● WHAT TO WORK ON:
In the reply, include exactly the lines of the entries below from the first to the line with "- injection H as _ H. destruct b;", that line included.

● DATA FOR THIS EXERCISE:
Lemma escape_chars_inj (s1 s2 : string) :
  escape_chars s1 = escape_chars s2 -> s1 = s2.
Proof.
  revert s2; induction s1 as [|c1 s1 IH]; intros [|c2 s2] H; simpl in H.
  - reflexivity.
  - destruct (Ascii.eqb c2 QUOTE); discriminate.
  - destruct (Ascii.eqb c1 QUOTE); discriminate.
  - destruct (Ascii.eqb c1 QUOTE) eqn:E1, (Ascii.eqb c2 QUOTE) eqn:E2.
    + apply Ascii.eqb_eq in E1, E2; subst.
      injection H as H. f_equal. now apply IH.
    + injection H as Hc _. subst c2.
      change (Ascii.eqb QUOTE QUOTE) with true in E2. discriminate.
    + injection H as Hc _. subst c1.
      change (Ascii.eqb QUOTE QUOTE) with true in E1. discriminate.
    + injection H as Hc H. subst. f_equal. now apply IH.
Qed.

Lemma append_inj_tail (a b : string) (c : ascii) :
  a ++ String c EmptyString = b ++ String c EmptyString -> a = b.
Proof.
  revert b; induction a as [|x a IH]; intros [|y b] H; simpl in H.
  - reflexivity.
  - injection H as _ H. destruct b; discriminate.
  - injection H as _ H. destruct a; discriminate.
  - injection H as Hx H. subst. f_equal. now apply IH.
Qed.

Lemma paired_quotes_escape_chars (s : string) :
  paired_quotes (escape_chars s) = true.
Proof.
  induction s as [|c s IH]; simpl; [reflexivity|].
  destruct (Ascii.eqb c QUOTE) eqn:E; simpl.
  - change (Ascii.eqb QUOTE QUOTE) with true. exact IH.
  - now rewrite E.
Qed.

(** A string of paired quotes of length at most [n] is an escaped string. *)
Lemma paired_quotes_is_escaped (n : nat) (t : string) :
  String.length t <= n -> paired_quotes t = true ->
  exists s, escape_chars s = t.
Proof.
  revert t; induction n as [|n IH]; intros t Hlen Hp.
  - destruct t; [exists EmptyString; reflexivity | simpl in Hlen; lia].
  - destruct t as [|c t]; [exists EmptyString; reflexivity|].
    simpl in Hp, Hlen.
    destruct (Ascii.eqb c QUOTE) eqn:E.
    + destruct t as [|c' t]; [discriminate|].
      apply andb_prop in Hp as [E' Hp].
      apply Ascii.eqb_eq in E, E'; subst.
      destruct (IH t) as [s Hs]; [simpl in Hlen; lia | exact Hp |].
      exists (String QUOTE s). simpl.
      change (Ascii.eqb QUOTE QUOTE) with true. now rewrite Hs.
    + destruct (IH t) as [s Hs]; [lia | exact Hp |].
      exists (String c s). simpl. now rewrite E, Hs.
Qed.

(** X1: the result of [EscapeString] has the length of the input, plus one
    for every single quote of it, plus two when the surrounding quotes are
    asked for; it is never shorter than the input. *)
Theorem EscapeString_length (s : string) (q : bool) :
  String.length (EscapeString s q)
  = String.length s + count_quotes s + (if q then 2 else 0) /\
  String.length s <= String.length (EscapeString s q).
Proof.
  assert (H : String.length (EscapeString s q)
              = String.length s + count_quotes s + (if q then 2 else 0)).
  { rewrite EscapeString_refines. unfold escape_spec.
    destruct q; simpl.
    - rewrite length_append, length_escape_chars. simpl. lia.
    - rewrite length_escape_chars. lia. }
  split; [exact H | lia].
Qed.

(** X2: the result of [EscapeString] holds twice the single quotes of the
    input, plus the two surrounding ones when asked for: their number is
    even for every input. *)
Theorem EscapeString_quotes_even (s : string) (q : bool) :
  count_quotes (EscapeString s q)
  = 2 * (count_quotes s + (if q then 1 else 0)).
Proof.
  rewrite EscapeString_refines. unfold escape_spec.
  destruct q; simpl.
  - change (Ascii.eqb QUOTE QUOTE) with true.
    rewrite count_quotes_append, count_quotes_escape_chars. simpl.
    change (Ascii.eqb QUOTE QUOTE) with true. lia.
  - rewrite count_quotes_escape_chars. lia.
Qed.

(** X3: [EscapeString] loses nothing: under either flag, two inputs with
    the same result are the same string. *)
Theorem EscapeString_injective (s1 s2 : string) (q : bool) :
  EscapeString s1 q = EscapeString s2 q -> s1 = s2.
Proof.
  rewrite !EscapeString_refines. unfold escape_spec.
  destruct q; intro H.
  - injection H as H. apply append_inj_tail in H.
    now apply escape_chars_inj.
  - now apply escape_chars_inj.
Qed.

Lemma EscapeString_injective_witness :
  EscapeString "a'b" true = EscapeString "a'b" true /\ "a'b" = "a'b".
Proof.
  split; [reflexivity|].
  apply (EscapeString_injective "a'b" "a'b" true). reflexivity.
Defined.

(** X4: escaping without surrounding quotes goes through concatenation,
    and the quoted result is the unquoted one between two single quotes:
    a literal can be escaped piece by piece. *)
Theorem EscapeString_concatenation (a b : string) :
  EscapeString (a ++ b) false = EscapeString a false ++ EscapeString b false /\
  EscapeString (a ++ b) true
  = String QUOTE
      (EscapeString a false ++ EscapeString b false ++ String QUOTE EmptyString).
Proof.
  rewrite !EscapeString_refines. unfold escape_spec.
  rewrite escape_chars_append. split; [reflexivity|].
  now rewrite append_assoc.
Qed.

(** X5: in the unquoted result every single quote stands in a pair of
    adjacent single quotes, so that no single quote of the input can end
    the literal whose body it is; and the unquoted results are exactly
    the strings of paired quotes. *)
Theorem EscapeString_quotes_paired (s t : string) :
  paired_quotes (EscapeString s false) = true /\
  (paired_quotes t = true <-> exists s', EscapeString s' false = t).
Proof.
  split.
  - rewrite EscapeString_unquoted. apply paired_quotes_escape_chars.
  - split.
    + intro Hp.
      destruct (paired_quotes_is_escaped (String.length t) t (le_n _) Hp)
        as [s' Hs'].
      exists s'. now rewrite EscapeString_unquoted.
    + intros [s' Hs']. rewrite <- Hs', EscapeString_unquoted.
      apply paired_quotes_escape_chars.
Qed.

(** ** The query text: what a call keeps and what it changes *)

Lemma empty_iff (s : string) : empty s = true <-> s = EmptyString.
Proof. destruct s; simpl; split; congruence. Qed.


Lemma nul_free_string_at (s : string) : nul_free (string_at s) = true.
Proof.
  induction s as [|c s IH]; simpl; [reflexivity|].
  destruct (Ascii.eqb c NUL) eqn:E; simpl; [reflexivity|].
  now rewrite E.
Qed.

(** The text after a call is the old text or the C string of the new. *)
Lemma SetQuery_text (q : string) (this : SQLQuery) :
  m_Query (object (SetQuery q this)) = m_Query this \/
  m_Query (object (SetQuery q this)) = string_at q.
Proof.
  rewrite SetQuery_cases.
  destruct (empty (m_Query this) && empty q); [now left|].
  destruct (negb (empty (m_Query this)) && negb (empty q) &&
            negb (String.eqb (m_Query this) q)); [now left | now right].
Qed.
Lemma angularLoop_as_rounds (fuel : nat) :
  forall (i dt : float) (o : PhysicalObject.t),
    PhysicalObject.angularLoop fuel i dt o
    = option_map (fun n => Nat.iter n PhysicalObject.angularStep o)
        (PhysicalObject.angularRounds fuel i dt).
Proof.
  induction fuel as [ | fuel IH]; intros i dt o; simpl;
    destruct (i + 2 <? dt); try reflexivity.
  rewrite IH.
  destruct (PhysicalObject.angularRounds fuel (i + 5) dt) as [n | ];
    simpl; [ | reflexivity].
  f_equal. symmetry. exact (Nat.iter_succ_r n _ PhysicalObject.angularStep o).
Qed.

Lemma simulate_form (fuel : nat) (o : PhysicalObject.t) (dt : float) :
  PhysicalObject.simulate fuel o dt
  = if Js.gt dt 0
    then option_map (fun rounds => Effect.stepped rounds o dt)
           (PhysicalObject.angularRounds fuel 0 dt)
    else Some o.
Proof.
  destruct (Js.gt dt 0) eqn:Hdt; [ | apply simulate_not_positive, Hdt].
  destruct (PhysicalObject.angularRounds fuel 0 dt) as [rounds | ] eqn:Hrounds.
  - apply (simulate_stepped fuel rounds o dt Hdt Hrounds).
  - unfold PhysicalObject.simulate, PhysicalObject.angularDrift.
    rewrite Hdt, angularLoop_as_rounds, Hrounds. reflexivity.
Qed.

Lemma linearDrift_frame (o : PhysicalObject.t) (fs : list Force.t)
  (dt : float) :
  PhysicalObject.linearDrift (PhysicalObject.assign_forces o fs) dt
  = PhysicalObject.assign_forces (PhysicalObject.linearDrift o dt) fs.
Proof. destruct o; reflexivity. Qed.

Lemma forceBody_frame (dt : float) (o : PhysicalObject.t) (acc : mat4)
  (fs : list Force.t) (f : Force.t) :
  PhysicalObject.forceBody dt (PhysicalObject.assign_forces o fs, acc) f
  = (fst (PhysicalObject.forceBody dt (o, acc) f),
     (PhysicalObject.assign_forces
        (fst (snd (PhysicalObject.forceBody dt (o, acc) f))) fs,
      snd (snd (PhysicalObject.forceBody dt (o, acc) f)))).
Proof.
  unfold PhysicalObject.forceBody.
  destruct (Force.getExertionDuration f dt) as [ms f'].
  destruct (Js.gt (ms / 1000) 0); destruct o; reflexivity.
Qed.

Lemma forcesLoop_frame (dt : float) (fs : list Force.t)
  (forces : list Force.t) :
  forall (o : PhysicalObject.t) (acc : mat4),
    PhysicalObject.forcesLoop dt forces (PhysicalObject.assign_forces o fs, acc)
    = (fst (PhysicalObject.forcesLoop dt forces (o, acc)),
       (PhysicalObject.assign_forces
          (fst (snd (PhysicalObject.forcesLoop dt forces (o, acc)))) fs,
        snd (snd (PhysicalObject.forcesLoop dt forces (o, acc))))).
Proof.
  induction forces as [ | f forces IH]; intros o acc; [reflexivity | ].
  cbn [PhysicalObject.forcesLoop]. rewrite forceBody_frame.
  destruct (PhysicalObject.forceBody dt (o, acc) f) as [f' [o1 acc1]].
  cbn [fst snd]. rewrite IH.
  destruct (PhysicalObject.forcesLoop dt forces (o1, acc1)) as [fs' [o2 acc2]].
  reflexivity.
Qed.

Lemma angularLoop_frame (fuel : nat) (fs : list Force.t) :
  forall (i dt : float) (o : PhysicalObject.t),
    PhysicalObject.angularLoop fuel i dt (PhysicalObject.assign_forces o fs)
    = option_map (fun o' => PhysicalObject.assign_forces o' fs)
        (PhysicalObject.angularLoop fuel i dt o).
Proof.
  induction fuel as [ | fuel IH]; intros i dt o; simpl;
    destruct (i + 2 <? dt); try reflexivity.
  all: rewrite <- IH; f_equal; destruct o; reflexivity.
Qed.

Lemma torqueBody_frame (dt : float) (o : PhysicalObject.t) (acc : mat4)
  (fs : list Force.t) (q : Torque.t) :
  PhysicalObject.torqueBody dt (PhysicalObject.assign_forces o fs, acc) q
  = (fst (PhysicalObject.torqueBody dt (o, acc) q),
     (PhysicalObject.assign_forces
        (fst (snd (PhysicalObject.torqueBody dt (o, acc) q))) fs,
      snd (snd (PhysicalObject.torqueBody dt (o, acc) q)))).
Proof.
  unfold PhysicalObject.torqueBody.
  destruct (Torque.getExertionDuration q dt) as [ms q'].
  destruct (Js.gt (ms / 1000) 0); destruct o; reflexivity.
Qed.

● ANSWER SPACE:
Lemma escape_chars_inj (s1 s2 : string) :
  escape_chars s1 = escape_chars s2 -> s1 = s2.
Proof.
  revert s2; induction s1 as [|c1 s1 IH]; intros [|c2 s2] H; simpl in H.
  - reflexivity.
  - destruct (Ascii.eqb c2 QUOTE); discriminate.
  - destruct (Ascii.eqb c1 QUOTE); discriminate.
  - destruct (Ascii.eqb c1 QUOTE) eqn:E1, (Ascii.eqb c2 QUOTE) eqn:E2.
    + apply Ascii.eqb_eq in E1, E2; subst.
      injection H as H. f_equal. now apply IH.
    + injection H as Hc _. subst c2.
      change (Ascii.eqb QUOTE QUOTE) with true in E2. discriminate.
    + injection H as Hc _. subst c1.
      change (Ascii.eqb QUOTE QUOTE) with true in E1. discriminate.
    + injection H as Hc H. subst. f_equal. now apply IH.
Qed.

Lemma append_inj_tail (a b : string) (c : ascii) :
  a ++ String c EmptyString = b ++ String c EmptyString -> a = b.
Proof.
  revert b; induction a as [|x a IH]; intros [|y b] H; simpl in H.
  - reflexivity.
  - injection H as _ H. destruct b; discriminate.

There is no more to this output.